__BRIEF__: Show every line of the data where the word "Hnear" can be found.

Stored data entries:
(* ===== verification/SlotMap.v ===== *)
(** * The slot map (tt_metal/tt_stl/slotmap.hpp)

    [SlotMap<Key<T, INDEX_BITS>, U>] with [w] the width of [T], [ib] its
    [INDEX_BITS] and [A] the type [U].  The union of a slot is a sum type; the
    parity of the version says which alternative is alive, as in the source,
    and reading the other one is undefined behaviour.  [assert] aborts the
    program and is the error [TT_ASSERT]. *)
From S2P Require Import Prelude.

Section Key.
Context (w ib : Z).

Definition VERSION_BITS : Z := w - ib.
Definition INDEX_MASK : Z := wrap w (Z.shiftl (Z.shiftl 1 ib - 1) VERSION_BITS).
Definition VERSION_MASK : Z := wrap w (Z.lnot INDEX_MASK).
Definition max_index : Z := Z.shiftl 1 ib - 1.

(** [a << b] at type [T]: operands narrower than [int] are promoted first. *)
Definition shl (a b : Z) : Z := wrap (Z.max w 32) (Z.shiftl a b).

(** [Key(T idx, T ver)] *)
Definition Key_make (idx ver : Z) : outcome Z :=
  let value := wrap w (Z.lor (Z.lor (shl idx VERSION_BITS) ver) 1) in
  _ ← check (Z.land (shl idx VERSION_BITS) INDEX_MASK =? shl idx VERSION_BITS) TT_ASSERT;
  _ ← check (Z.land ver VERSION_MASK =? ver) TT_ASSERT;
  Ok value.

(** [explicit Key(T full_value)] *)
Definition Key_of_value (full_value : Z) : outcome Z :=
  _ ← check (negb (Z.land full_value 1 =? 0)) TT_ASSERT;
  Ok full_value.

Definition key_index (key : Z) : Z := Z.shiftr key VERSION_BITS.
Definition key_version (key : Z) : Z := Z.land key VERSION_MASK.

End Key.

Record Slot (A : Type) := mk_slot { version : Z; content : A + Z }.
Arguments mk_slot {A} version content.
Arguments version {A} s.
Arguments content {A} s.

Record SlotMap (A : Type) := mk_slotmap {
  slots : list (Slot A);
  free_head : Z;
  num_elems : Z
}.
Arguments mk_slotmap {A} slots free_head num_elems.
Arguments slots {A} s.
Arguments free_head {A} s.
Arguments num_elems {A} s.

Definition occupied {A} (s : Slot A) : bool := negb (Z.land (version s) 1 =? 0).

(** Reading [slot.value] and [slot.next_free]. *)
Definition slot_value {A} (s : Slot A) : outcome A :=
  match content s with inl v => Ok v | inr _ => Err UB end.
Definition slot_next_free {A} (s : Slot A) : outcome Z :=
  match content s with inr n => Ok n | inl _ => Err UB end.

Section SlotMap.
Context (w ib : Z) {A : Type}.
Implicit Types (s : SlotMap A) (key : Z).

Definition invalid_index : Z := 2 ^ w - 1.
Definition num_slots s : Z := Z.of_nat (length (slots s)).

(** [slots[i]]; out of range is undefined behaviour. *)
Definition slot_at (i : Z) s : outcome (Slot A) := of_option UB (slots s !! Z.to_nat i).
Definition set_slot (i : Z) (sl : Slot A) s : list (Slot A) := <[Z.to_nat i := sl]> (slots s).

Definition SlotMap_new : SlotMap A := mk_slotmap [] (u32 invalid_index) 0.

Definition emplace (v : A) : ST (SlotMap A) Z :=
  s ← get_st;
  idx ← (if negb (free_head s =? invalid_index) && (free_head s <? num_slots s) then
           let idx := wrap w (free_head s) in
           slot ← lift_st (slot_at idx s);
           next ← lift_st (slot_next_free slot);
           let new_version := Z.lor (version slot) 1 in
           _ ← put_st (mk_slotmap (set_slot idx (mk_slot new_version (inl v)) s) (u32 next)
                         (num_elems s));
           mret idx
         else
           let idx := wrap w (num_slots s) in
           _ ← check_st (idx <=? max_index ib) TT_FATAL;
           _ ← put_st (mk_slotmap (slots s ++ [mk_slot 1 (inl v)]) (free_head s) (num_elems s));
           mret idx);
  _ ← modify_st (λ s, mk_slotmap (slots s) (free_head s) (u32 (num_elems s + 1)));
  s ← get_st;
  slot ← lift_st (slot_at idx s);
  lift_st (Key_make w ib idx (version slot)).

Definition insert (v : A) : ST (SlotMap A) Z := emplace v.

Definition contains key s : outcome bool :=
  if num_slots s <=? key_index w ib key then Ok false
  else slot ← slot_at (key_index w ib key) s;
       Ok (version slot =? key_version w ib key).

Definition remove_unchecked (idx : Z) : ST (SlotMap A) unit :=
  s ← get_st;
  slot ← lift_st (slot_at idx s);
  put_st (mk_slotmap (set_slot idx (mk_slot (wrap w (version slot + 1)) (inr (wrap w (free_head s)))) s)
            idx (u32 (num_elems s - 1))).

Definition remove key : ST (SlotMap A) unit :=
  s ← get_st;
  c ← lift_st (contains key s);
  if negb c then mret tt else remove_unchecked (u32 (key_index w ib key)).

(** [get]: [nullptr] or a pointer to the value. *)
Definition get key s : outcome (option A) :=
  c ← contains key s;
  if negb c then Ok None
  else slot ← slot_at (key_index w ib key) s; v ← slot_value slot; Ok (Some v).

Definition size s : Z := num_elems s.
Definition empty s : bool := num_elems s =? 0.
Definition reserve (new_capacity : Z) : ST (SlotMap A) unit :=
  check_st (new_capacity <=? max_index ib) TT_FATAL.
Definition clear : ST (SlotMap A) unit := λ _, (Ok tt, mk_slotmap [] (u32 invalid_index) 0).

(** [do ++index_; while (index_ < slots.size() && !slots[index_].occupied())];
    the slots from [index_] on. *)
Fixpoint skip_vacant (l : list (Slot A)) (i : Z) : Z :=
  match l with
  | sl :: l => if occupied sl then i else skip_vacant l (i + 1)
  | [] => i
  end.
Definition iter_next s (i : Z) : Z :=
  skip_vacant (drop (S (Z.to_nat i)) (slots s)) (i + 1).
Definition iterator_at s (i : Z) : Z :=
  match slots s !! Z.to_nat i with
  | Some sl => if negb (occupied sl) then iter_next s i else i
  | None => i
  end.
Definition iter_begin s : Z := iterator_at s 0.
Definition iter_end s : Z := iterator_at s (num_slots s).

(** [for (auto& v : map)], collecting the values visited. *)
Fixpoint iterate (fuel : nat) s (i : Z) : outcome (list A) :=
  if i =? iter_end s then Ok []
  else match fuel with
  | O => Err FUEL
  | S fuel =>
    slot ← slot_at i s;
    v ← slot_value slot;
    vs ← iterate fuel s (iter_next s i);
    Ok (v :: vs)
  end.
Definition values s : outcome (list A) := iterate (S (length (slots s))) s (iter_begin s).

End SlotMap.
Lemma free_chain_elem l h fl i : free_chain l h fl → i ∈ fl → ∃ v n, l !! i = Some (mk_slot v (inr n)).
Proof.
  revert h; induction fl as [|j fl IH]; intros h; [by intros _ ?%elem_of_nil|].
  intros (-> & v & n & Hl & Hc) [->|Hi]%elem_of_cons; eauto.
Qed.

Lemma omap_length (l : list (Slot A)) : (length (omap slot_elem l) ≤ length l)%nat.
Proof.
  induction l as [|[v [a|n]] l IH]; simpl; [done|by apply le_n_S|by apply le_S].
Qed.

Lemma omap_length_full (l : list (Slot A)) :
  (∀ i v n, l !! i ≠ Some (mk_slot v (inr n))) → length (omap slot_elem l) = length l.
Proof.
  induction l as [|[v c] l IH]; intros Hl; [done|]. simpl.
  destruct c as [a|n]; [|by destruct (Hl 0%nat v n)]. simpl. f_equal. apply IH.
  intros i. apply (Hl (S i)).
Qed.

(** Overwriting a slot changes the number of elements at that slot only. *)
Lemma omap_length_insert (l : list (Slot A)) i old new :
  l !! i = Some old →
  Z.of_nat (length (omap slot_elem (<[i := new]> l)))
  = Z.of_nat (length (omap slot_elem l))
    - match slot_elem old with Some _ => 1 | None => 0 end
    + match slot_elem new with Some _ => 1 | None => 0 end.
Proof.
  intros Hl. rewrite insert_take_drop by (by eapply lookup_lt_Some).
  assert (Hsplit : omap slot_elem l = omap slot_elem (take i l ++ old :: drop (S i) l))
    by (by rewrite take_drop_middle).
  rewrite Hsplit, !omap_app, !length_app. destruct old as [? []], new as [? []]; simpl; lia.
Qed.

Lemma elems_bounds s fl : Inv s fl → 0 <= num_elems s <= Z.of_nat (length (slots s)).
Proof. intros [_ _ _ _ _ ->]. pose proof (omap_length (slots s)). lia. Qed.
(** C36: a program enqueue never fails, and its config space is safe: for every
    core type the reservation lies inside the buffer and, unless the enqueue
    asks for a sync, has no byte in common with the reservation of the program
    enqueued before it, which may still be running. *)
Theorem enqueue_safe cores st s sizes c :
  Forall valid_core cores → enqueued cores st s → valid_sizes cores sizes →
  ∃ sync s', enqueue_program sizes c s = (Ok sync, s')
    ∧ ∀ i b n, cores !! i = Some (b, n) →
      ∃ r, reservation_ s' !! i = Some r ∧ sizes !! i = Some (size r)
        ∧ b <= addr r ∧ addr r + size r <= b + n
        ∧ (need_sync sync = false → ∀ r', is_Some st → reservation_ s !! i = Some r' →
           disjoint_ranges (addr r) (size r) (addr r') (size r')).
Proof.
  intros Hcores Hs Hv. apply (enqueued_ready _ _ _ Hcores) in Hs.
  destruct (run_enqueue st cores s sizes c Hs Hv) as (sync & s' & Hrun & _ & Hplaced).
  exists sync, s'. split; [done|]. intros i b n Hc.
  destruct (Hplaced i b (b + n)) as (r & Hr & [Hlo Hhi] & Hsz & _ & Hd).
  { unfold limits. by rewrite list_lookup_fmap, Hc. }
  exists r. split_and!; try done. intros Hns r' [c' Hst] Hr'. by eapply Hd.
Qed.

Definition demo_cores : list (Z * Z) := [(1024, 100); (2048, 60)].

Lemma demo_sizes x y : 0 < x <= 100 → 0 <= y <= 60 → valid_sizes demo_cores [x; y].
Proof.
  intros ??. split; [|by apply Exists_cons_hd; lia].
  constructor; [simpl; lia|constructor; [simpl; lia|constructor]].
Qed.

Lemma enqueue_safe_witness :
  ∃ sync s', enqueue_program [50; 10] 2 (enqueue_program [30; 60] 1 (configure demo_cores)).2 = (Ok sync, s')
    ∧ ∀ i b n, demo_cores !! i = Some (b, n) →
      ∃ r, reservation_ s' !! i = Some r ∧ [50; 10] !! i = Some (size r)
        ∧ b <= addr r ∧ addr r + size r <= b + n
        ∧ (need_sync sync = false → ∀ r', is_Some (Some 1) →
           reservation_ (enqueue_program [30; 60] 1 (configure demo_cores)).2 !! i = Some r' →
           disjoint_ranges (addr r) (size r) (addr r') (size r')).
Proof.
  apply enqueue_safe.
  - constructor; [|constructor; [|constructor]]; unfold valid_core; simpl; lia.
  - apply (enqueued_next _ None (configure demo_cores) [30; 60] 1 (mk_sync false (Some 0)));
      [apply enqueued_new|by apply demo_sizes|vm_compute; reflexivity].
  - by apply demo_sizes.
Defined.

(** Entries of the ring between [free_index] and the one that ends the search. *)
Definition ring_distance (alloc_index free_index : Z) : Z := (alloc_index - free_index - 1) mod 8.

Lemma ring_distance_next ai fi :
  0 <= ai < 8 → 0 <= fi < 8 → next_slot fi ≠ ai →
  ring_distance ai (next_slot fi) = ring_distance ai fi - 1.
Proof.
  intros Ha Hf. rewrite next_slot_spec by done. unfold ring_distance.
  destruct (Z.eqb_spec fi 7) as [->|]; intros Hne; Z.to_euclidean_division_equations; lia.
Qed.

Lemma outcome_bind_no_fuel {A B} (o : outcome A) (k : A → outcome B) :
  o ≠ Err FUEL → (∀ a, o = Ok a → k a ≠ Err FUEL) → (o ≫= k) ≠ Err FUEL.
Proof. destruct o; simpl; [auto|congruence]. Qed.
(* ===== verification/CoreCoordProps.v ===== *)
(** * Core ranges: what the operations compute

    A range denotes its rectangle of cells, a set of ranges the union.  The main
    result is on [CoreRangeSet::merge]: the rows are scanned into runs, a run is
    joined with the rectangle above it that has the same columns, and the
    outcome covers the same cells without overlap ([merge_correct]). *)
From Stdlib Require Import Sorted.
From S2P Require Import Prelude CoreCoord.

Abbreviation xs r := (x (start_coord r)).
Abbreviation ys r := (y (start_coord r)).
Abbreviation xe r := (x (end_coord r)).
Abbreviation ye r := (y (end_coord r)).

(** Ranges with ordered corners, small enough for the 32-bit loop counters. *)
Definition good (r : CoreRange) : Prop :=
  0 <= xs r <= xe r ∧ 0 <= ys r <= ye r ∧ xe r < 2 ^ 31 ∧ ye r < 2 ^ 31.
Definition cell (r : CoreRange) (i j : Z) : Prop := xs r <= i <= xe r ∧ ys r <= j <= ye r.
Definition apart (a b : CoreRange) : Prop :=
  xe a < xs b ∨ xe b < xs a ∨ ye a < ys b ∨ ye b < ys a.
Definition covered (rs : list CoreRange) (i j : Z) : Prop := ∃ r, r ∈ rs ∧ cell r i j.

(** ** Ranges *)
Lemma contains_coord_spec r c : contains_coord r c = true ↔ cell r (x c) (y c).
Proof. unfold contains_coord, cell. rewrite !andb_true_iff, !Z.leb_le. lia. Qed.

Lemma no_overlap_spec a b : no_overlap a b = true ↔ apart a b.
Proof. unfold no_overlap, apart. rewrite !orb_true_iff, !Z.ltb_lt. lia. Qed.

Lemma apart_spec a b : good a → good b → apart a b ↔ ¬ ∃ i j, cell a i j ∧ cell b i j.
Proof.
  unfold good, apart, cell. intros Ha Hb. split; [intros H (i & j & ? & ?); lia|].
  intros H. destruct (decide (xe a < xs b)); [by left|]. destruct (decide (xe b < xs a)); [by right; left|].
  destruct (decide (ye a < ys b)); [by do 2 right; left|]. do 3 right.
  destruct (decide (ye b < ys a)); [done|]. exfalso. apply H.
  exists (Z.max (xs a) (xs b)), (Z.max (ys a) (ys b)). lia.
Qed.

Lemma CoreRange_make_good s e :
  x s <= x e → y s <= y e → CoreRange_make s e = Ok (mk_range s e).
Proof.
  intros Hx Hy. unfold CoreRange_make. apply Z.leb_le in Hx as ->. by apply Z.leb_le in Hy as ->.
Qed.

#[export] Instance apart_dec a b : Decision (apart a b).
Proof. unfold apart. apply _. Defined.

Lemma intersects_spec a b :
  good a → good b →
  intersects a b = Ok (if decide (apart a b) then None
    else Some (mk_range (mk_coord (Z.max (xs a) (xs b)) (Z.max (ys a) (ys b)))
                        (mk_coord (Z.min (xe a) (xe b)) (Z.min (ye a) (ye b))))).
Proof.
  unfold good. intros Ha Hb. unfold intersects.
  destruct (decide (apart a b)) as [Hap|Hap]; unfold apart in Hap.
  - destruct (Z.leb_spec (Z.max (xs a) (xs b)) (Z.min (xe a) (xe b))); [|done].
    destruct (Z.leb_spec (Z.max (ys a) (ys b)) (Z.min (ye a) (ye b))); [lia|done].
  - destruct (Z.leb_spec (Z.max (xs a) (xs b)) (Z.min (xe a) (xe b))); [|lia].
    destruct (Z.leb_spec (Z.max (ys a) (ys b)) (Z.min (ye a) (ye b))); [|lia].
    simpl. by rewrite CoreRange_make_good.
Qed.

(** [merge] of two ranges, without the errors. *)
Definition joined (a b : CoreRange) : option CoreRange :=
  if negb (bool_decide (apart a b)) || adjacent a b then
    if (xs a =? xs b) && (xe a =? xe b) then
      Some (mk_range (mk_coord (xs a) (Z.min (ys a) (ys b))) (mk_coord (xe a) (Z.max (ye a) (ye b))))
    else if (ys a =? ys b) && (ye a =? ye b) then
      Some (mk_range (mk_coord (Z.min (xs a) (xs b)) (ys a)) (mk_coord (Z.max (xe a) (xe b)) (ye a)))
    else None
  else None.

Lemma merge_ranges_joined a b : good a → good b → merge_ranges a b = Ok (joined a b).
Proof.
  intros Ha Hb. unfold merge_ranges. rewrite intersects_spec by done. unfold good in *.
  cbn [mbind outcome_bind]. unfold joined.
  replace (bool_decide (is_Some _)) with (negb (bool_decide (apart a b)))
    by (destruct (decide (apart a b)); [by rewrite bool_decide_eq_true_2|by rewrite bool_decide_eq_false_2]).
  destruct (negb _ || _); [|done].
  destruct (_ && _); [by rewrite CoreRange_make_good by (simpl; lia)|].
  destruct (_ && _); [by rewrite CoreRange_make_good by (simpl; lia)|done].
Qed.

(** Two ranges are joined exactly when the result covers the two and nothing else. *)
Lemma joined_cells a b m :
  good a → good b → joined a b = Some m →
  good m ∧ ∀ i j, cell m i j ↔ cell a i j ∨ cell b i j.
Proof.
  unfold good, cell, joined, adjacent, apart. intros Ha Hb.
  rewrite !(u64_small (_ + 1)) by lia.
  destruct (negb _ || _) eqn:Hor; [|done].
  assert (Hnear : ¬ apart a b ∨ (Z.min (xe a) (xe b) + 1 = Z.max (xs a) (xs b)
      ∧ Z.max (ys a) (ys b) <= Z.min (ye a) (ye b))
    ∨ (Z.min (ye a) (ye b) + 1 = Z.max (ys a) (ys b) ∧ Z.max (xs a) (xs b) <= Z.min (xe a) (xe b))).
  { apply orb_true_iff in Hor as [Hor|Hor].
    - left. by apply negb_true_iff, bool_decide_eq_false in Hor.
    - right. rewrite orb_true_iff, !andb_true_iff, !Z.eqb_eq, !Z.leb_le in Hor. done. }
  unfold apart in Hnear. clear Hor.
  destruct ((xs a =? xs b) && (xe a =? xe b)) eqn:Hx.
  { apply andb_true_iff in Hx as [Hx1%Z.eqb_eq Hx2%Z.eqb_eq]. intros [= <-]. simpl.
    split; [lia|]. intros i j. lia. }
  destruct ((ys a =? ys b) && (ye a =? ye b)) eqn:Hy; [|done].
  apply andb_true_iff in Hy as [Hy1%Z.eqb_eq Hy2%Z.eqb_eq]. intros [= <-]. simpl.
  split; [lia|]. intros i j. lia.
Qed.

__THE ANSWER__:
  assert (Hnear : ¬ apart a b ∨ (Z.min (xe a) (xe b) + 1 = Z.max (xs a) (xs b)
  unfold apart in Hnear. clear Hor.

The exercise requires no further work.